*** The records ***
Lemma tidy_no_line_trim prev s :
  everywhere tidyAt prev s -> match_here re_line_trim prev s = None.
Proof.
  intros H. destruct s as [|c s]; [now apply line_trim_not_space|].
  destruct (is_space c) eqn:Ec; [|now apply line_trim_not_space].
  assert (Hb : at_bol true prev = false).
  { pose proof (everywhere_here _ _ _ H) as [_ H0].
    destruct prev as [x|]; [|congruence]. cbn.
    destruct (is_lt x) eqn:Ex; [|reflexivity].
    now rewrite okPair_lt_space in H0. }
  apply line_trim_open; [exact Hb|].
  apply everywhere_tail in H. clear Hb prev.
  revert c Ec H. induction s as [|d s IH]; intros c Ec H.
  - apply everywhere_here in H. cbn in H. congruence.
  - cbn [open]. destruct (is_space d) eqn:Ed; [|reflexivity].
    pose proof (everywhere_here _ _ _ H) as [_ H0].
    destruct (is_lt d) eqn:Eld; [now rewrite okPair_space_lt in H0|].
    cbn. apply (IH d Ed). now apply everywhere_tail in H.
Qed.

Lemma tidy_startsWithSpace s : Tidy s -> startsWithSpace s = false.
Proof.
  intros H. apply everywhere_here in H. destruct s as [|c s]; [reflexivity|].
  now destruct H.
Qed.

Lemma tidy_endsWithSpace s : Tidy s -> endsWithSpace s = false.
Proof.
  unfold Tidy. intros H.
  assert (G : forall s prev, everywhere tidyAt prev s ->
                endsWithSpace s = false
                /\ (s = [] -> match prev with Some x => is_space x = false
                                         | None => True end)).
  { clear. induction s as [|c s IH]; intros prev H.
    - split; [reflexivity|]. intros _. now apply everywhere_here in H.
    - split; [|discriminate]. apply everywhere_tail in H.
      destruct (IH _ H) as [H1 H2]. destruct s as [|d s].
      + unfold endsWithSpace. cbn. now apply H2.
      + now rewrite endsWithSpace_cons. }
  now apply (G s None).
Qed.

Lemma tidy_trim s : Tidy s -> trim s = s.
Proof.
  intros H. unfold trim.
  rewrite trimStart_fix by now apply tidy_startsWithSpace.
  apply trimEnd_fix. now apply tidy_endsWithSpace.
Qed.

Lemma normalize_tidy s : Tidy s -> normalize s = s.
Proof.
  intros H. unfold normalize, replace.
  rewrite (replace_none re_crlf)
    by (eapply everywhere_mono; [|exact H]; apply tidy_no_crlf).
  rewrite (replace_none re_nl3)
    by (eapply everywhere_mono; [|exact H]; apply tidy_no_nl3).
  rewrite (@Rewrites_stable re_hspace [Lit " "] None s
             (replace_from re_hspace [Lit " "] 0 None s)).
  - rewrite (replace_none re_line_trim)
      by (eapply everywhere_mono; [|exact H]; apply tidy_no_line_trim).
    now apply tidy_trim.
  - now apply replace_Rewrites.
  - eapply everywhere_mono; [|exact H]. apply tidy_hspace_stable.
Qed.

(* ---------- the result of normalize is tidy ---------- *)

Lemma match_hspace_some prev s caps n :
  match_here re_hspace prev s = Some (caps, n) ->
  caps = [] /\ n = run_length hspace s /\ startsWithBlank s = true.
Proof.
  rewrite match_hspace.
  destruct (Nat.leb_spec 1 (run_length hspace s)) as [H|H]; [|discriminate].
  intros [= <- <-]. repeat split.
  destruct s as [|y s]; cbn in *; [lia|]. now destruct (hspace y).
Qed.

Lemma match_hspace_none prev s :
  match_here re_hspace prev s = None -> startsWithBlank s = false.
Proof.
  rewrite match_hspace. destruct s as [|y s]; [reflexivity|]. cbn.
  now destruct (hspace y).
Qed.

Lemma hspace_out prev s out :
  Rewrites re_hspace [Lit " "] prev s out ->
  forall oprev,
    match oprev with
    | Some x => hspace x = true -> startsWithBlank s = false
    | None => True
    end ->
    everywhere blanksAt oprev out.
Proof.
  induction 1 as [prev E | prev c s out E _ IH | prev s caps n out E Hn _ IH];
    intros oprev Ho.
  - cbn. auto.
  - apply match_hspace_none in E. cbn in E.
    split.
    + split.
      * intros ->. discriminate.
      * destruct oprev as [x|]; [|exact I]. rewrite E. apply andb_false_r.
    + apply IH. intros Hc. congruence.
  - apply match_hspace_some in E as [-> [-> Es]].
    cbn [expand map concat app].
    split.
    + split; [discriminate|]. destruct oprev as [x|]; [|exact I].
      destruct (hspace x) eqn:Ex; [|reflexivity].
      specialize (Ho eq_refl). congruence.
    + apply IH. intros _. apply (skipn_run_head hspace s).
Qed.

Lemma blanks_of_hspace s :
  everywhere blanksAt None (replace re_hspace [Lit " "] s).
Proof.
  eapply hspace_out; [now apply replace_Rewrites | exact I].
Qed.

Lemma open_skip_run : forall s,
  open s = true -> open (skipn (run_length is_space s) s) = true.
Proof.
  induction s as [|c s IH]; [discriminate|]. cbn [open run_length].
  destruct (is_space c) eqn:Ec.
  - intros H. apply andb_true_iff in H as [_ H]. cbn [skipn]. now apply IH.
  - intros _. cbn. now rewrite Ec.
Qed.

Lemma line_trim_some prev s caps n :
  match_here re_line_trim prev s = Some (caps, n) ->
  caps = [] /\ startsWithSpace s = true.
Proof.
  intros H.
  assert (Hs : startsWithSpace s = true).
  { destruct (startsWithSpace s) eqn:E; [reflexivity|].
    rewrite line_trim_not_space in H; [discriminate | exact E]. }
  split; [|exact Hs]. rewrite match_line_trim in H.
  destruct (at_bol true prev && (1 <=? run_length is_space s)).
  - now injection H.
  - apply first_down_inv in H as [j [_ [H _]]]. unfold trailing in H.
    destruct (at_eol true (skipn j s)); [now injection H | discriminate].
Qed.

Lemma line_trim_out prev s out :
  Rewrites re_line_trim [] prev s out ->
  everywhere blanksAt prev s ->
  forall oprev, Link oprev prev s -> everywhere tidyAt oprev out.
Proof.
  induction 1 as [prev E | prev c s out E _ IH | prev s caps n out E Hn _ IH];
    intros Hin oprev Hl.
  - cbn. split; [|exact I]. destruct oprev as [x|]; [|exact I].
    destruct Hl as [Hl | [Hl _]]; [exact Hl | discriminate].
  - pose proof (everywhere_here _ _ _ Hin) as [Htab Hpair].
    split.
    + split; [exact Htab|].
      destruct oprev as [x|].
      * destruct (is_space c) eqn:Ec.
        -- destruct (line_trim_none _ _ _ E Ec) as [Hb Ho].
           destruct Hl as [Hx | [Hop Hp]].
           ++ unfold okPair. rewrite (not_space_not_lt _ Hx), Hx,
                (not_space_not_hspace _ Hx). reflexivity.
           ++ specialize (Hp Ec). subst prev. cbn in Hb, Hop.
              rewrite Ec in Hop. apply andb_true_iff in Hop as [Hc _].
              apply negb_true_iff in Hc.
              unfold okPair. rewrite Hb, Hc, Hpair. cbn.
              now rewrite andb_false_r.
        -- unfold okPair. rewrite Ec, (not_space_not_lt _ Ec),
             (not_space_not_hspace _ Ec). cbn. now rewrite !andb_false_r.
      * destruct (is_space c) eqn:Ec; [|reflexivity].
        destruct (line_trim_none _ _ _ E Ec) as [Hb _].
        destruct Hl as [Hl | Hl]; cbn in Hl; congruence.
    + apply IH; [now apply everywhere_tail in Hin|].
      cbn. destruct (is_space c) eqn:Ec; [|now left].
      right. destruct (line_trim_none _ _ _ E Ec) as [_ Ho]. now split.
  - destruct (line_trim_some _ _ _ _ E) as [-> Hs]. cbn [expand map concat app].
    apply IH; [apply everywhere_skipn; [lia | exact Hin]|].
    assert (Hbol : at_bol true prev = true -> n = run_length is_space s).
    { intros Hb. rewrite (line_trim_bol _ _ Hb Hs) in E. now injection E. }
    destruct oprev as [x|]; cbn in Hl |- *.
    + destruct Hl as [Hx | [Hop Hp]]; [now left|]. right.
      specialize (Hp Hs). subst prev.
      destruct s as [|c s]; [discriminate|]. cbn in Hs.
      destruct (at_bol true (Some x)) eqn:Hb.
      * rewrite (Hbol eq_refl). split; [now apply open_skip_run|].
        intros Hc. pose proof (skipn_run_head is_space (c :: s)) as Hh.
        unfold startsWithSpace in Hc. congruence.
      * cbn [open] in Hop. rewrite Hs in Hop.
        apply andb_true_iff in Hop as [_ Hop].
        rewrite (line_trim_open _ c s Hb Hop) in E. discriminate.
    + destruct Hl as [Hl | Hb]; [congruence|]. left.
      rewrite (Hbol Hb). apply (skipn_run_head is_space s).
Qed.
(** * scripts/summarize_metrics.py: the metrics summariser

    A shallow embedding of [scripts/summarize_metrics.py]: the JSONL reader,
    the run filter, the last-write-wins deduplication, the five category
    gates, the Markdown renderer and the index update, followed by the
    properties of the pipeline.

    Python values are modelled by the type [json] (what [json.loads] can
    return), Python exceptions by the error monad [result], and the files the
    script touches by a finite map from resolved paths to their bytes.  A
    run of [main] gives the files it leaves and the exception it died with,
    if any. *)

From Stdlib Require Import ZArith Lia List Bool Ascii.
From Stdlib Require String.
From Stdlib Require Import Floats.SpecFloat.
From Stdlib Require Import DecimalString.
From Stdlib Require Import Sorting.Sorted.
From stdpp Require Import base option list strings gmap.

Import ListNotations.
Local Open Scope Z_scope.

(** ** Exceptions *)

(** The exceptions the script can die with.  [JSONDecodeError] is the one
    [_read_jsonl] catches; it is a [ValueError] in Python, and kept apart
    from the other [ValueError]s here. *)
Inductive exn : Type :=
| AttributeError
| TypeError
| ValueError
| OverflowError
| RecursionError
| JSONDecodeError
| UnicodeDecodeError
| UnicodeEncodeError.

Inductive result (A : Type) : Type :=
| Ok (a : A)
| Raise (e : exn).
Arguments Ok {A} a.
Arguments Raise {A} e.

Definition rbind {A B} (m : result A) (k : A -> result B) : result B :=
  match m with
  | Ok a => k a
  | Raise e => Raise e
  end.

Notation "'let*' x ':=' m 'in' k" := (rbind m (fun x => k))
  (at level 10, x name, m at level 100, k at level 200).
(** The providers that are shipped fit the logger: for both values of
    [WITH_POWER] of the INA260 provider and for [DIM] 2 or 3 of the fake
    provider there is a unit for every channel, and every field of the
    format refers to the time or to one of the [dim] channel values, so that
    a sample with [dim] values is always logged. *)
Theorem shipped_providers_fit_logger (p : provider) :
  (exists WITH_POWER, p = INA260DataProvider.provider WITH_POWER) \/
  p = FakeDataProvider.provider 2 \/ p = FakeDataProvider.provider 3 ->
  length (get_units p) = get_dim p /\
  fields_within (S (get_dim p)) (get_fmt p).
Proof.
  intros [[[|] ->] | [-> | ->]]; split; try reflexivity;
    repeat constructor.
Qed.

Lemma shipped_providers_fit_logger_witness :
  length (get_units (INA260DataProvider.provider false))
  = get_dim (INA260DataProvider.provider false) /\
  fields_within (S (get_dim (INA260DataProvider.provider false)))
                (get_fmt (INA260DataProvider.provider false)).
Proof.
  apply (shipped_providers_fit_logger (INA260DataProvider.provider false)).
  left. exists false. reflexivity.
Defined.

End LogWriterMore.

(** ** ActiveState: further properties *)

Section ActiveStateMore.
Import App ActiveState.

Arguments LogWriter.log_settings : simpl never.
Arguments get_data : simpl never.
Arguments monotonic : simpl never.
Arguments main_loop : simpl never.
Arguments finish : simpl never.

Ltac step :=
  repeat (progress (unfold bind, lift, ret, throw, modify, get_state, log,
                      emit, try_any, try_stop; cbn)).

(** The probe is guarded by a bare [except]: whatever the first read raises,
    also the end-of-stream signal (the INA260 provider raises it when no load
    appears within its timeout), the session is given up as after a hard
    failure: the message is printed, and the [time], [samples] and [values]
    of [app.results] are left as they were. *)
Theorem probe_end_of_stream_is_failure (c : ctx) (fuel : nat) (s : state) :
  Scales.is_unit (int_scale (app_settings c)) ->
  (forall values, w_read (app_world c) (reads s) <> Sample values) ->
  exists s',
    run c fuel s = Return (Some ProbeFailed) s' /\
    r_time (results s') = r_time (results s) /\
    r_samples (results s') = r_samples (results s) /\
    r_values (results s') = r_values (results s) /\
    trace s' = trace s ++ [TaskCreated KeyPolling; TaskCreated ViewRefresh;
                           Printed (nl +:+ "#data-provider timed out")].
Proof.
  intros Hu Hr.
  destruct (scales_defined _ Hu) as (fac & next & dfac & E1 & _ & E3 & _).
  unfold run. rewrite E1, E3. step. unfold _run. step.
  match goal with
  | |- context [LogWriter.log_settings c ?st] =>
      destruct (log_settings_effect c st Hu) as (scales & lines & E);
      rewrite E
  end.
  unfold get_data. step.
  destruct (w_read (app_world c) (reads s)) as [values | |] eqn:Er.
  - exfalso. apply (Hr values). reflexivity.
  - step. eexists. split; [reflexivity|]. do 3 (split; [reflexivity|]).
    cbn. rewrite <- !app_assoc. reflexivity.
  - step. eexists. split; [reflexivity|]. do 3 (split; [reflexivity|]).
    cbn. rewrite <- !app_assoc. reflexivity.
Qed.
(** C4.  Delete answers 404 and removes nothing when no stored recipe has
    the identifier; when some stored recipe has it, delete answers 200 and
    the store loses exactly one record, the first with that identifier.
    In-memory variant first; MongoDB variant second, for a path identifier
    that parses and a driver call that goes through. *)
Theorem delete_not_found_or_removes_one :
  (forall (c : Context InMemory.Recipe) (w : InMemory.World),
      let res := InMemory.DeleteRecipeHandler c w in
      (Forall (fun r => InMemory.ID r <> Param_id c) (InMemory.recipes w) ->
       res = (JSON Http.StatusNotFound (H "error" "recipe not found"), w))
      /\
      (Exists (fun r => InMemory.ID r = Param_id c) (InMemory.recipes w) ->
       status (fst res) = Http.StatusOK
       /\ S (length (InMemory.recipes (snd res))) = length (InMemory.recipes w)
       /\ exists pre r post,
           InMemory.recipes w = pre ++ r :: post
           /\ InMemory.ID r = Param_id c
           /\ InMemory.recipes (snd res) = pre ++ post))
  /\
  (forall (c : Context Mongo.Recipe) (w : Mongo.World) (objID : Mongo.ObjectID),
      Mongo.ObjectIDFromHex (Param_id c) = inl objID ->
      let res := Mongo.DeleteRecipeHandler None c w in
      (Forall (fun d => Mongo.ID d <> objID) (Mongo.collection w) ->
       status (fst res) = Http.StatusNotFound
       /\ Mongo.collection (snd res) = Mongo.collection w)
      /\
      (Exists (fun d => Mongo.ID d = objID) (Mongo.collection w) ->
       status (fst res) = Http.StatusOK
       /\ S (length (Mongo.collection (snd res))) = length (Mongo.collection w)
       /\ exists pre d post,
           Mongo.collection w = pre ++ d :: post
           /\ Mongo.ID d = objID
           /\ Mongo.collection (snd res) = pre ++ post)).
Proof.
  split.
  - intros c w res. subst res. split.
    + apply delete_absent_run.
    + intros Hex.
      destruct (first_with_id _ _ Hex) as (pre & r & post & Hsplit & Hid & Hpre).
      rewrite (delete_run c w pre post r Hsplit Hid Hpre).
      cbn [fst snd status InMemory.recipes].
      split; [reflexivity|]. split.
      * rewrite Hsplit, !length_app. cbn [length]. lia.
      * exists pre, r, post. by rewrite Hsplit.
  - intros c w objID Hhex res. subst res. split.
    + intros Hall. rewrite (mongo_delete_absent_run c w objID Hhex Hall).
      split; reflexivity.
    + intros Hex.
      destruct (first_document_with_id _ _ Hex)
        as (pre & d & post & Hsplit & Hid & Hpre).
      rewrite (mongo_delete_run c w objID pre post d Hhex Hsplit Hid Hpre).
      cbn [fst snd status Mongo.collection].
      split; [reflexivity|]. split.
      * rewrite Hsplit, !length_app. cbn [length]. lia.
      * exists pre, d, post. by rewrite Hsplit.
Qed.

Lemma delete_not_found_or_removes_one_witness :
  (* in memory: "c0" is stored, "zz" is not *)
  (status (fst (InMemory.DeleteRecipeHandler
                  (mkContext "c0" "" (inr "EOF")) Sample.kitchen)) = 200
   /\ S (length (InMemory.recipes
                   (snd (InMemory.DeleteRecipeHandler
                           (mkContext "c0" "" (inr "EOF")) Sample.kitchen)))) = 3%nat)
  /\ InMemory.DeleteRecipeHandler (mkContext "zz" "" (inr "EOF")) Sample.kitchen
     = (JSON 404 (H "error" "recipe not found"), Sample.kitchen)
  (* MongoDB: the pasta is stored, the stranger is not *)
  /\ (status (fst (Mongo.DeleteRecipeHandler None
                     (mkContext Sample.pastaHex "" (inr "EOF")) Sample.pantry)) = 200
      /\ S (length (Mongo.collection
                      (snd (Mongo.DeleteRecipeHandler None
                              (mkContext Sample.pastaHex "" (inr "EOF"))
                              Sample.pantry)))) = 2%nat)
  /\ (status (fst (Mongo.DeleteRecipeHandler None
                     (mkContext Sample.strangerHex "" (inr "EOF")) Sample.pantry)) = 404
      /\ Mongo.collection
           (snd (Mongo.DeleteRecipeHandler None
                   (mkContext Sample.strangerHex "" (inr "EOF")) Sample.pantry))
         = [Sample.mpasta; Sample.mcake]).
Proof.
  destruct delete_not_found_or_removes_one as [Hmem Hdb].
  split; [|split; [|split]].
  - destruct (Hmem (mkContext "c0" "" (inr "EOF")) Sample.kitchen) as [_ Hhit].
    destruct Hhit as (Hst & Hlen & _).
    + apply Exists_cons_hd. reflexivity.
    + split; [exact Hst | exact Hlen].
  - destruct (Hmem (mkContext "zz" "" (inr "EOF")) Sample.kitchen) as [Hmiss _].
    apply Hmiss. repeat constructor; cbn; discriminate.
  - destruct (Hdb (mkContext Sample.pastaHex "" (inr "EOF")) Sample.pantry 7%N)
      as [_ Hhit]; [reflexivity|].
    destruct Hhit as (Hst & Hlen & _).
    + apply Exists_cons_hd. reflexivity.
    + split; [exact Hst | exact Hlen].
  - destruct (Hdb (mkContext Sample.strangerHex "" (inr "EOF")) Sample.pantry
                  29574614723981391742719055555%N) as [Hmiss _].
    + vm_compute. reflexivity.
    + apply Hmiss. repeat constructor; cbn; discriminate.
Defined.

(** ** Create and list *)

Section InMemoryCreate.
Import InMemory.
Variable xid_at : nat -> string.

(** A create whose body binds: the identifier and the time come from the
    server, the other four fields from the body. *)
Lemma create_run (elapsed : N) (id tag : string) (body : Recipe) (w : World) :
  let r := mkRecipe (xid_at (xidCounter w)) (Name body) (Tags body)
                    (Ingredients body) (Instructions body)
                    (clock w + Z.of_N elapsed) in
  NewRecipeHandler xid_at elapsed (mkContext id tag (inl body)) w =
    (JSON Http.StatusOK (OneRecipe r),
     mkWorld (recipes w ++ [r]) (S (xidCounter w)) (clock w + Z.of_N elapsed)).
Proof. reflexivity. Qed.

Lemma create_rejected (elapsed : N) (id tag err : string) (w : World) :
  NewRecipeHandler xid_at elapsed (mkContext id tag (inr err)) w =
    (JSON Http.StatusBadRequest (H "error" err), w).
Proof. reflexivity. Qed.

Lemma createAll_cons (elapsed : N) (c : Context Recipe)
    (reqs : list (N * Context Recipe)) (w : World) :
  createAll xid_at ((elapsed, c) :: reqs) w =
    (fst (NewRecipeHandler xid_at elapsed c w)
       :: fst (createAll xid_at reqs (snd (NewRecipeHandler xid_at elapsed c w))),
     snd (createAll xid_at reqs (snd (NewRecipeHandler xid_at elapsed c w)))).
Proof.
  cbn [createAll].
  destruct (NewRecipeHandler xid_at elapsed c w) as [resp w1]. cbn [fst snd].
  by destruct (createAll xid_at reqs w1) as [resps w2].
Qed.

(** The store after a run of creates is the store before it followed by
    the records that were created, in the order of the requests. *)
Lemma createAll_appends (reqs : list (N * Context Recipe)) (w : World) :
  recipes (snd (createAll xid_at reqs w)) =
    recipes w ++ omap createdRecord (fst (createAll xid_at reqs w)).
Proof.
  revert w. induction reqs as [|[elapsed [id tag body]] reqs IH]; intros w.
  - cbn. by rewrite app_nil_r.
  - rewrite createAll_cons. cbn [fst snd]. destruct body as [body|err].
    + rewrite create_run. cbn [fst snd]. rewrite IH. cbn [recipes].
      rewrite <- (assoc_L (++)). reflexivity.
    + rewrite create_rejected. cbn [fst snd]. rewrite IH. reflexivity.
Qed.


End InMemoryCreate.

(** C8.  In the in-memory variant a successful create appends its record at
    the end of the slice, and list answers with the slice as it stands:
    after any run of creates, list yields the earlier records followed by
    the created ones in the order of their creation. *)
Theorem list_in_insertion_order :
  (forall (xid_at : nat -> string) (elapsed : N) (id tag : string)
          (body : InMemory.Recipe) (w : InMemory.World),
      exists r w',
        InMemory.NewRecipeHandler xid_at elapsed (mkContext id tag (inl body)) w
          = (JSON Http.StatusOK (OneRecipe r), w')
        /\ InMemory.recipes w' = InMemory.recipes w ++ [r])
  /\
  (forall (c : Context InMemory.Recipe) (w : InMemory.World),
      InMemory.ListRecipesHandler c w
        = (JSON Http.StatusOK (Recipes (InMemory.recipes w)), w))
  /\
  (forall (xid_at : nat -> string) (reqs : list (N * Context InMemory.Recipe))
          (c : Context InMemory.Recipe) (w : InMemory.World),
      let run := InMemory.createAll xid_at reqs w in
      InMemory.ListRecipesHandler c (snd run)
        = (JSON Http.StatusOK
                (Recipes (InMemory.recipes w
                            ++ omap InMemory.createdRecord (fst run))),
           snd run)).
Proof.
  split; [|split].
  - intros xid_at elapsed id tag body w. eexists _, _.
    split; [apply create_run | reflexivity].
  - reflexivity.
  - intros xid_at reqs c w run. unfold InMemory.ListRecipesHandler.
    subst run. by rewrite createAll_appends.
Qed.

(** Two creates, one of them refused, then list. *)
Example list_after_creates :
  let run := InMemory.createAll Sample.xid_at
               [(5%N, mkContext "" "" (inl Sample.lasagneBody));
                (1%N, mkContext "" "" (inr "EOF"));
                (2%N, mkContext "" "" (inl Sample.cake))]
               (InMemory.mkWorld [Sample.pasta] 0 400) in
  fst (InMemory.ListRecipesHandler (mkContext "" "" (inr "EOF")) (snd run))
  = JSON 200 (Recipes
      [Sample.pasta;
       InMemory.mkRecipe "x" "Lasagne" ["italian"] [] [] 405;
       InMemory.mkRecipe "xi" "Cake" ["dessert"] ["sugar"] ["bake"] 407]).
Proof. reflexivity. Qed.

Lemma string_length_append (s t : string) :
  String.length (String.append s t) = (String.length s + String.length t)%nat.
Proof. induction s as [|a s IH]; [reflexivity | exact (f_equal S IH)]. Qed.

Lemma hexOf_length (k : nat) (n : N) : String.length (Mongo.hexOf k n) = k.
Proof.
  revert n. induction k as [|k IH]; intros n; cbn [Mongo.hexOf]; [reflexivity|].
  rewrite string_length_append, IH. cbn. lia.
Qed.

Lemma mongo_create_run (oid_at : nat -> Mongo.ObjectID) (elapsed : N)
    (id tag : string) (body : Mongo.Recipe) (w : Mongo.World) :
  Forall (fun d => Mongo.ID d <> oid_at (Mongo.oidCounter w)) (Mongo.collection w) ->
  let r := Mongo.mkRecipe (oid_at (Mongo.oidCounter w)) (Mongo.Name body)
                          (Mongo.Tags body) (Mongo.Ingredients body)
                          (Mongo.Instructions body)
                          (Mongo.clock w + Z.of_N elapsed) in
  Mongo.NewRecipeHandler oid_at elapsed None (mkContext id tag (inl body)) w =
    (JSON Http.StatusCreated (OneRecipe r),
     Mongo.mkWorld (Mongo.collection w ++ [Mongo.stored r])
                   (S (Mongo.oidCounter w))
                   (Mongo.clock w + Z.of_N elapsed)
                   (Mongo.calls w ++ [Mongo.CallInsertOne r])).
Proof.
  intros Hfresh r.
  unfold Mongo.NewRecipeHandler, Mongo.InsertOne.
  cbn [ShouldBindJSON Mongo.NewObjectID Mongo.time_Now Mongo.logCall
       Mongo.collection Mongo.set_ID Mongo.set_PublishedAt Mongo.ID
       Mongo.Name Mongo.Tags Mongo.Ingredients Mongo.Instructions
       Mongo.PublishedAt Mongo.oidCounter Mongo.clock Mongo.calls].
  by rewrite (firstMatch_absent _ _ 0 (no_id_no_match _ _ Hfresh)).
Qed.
***
**Problem to work on:** Which of the lines in the data hold the string "kitchen"? Report each of them by copying it.

**Solution:**
                  (mkContext "c0" "" (inr "EOF")) Sample.kitchen)) = 200
                           (mkContext "c0" "" (inr "EOF")) Sample.kitchen)))) = 3%nat)
  /\ InMemory.DeleteRecipeHandler (mkContext "zz" "" (inr "EOF")) Sample.kitchen
     = (JSON 404 (H "error" "recipe not found"), Sample.kitchen)
  - destruct (Hmem (mkContext "c0" "" (inr "EOF")) Sample.kitchen) as [_ Hhit].
  - destruct (Hmem (mkContext "zz" "" (inr "EOF")) Sample.kitchen) as [Hmiss _].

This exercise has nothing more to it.